#### Exercise instructions:
All entries must be returned precisely as they appear.
*** Opening of Dataset records ***
Lemma AckFrame_long_gap_not_writable_witness :
  let f := AckFrame.mk 0 70000 1 [mkRange 70000 70000; mkRange 1 1] 0 0 in
  exists b', (AckFrame.Write f Version39 0 []).2 = WErr AckFrame.errBug b'.
Proof.
  intros f.
  apply (AckFrame_long_gap_not_writable f Version39 0 (mkRange 70000 70000) (mkRange 1 1) [] []).
  - unfold f, range_bounds. cbn. repeat split; try lia; try discriminate.
    repeat constructor; cbn; lia.
  - reflexivity.
  - cbn. lia.
Defined.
*** Close of Dataset records ***
#### Problem solution:
Lemma AckFrame_long_gap_not_writable_witness :
  let f := AckFrame.mk 0 70000 1 [mkRange 70000 70000; mkRange 1 1] 0 0 in
  exists b', (AckFrame.Write f Version39 0 []).2 = WErr AckFrame.errBug b'.
Proof.
  intros f.
  apply (AckFrame_long_gap_not_writable f Version39 0 (mkRange 70000 70000) (mkRange 1 1) [] []).
  - unfold f, range_bounds. cbn. repeat split; try lia; try discriminate.
    repeat constructor; cbn; lia.
  - reflexivity.
  - cbn. lia.
Defined.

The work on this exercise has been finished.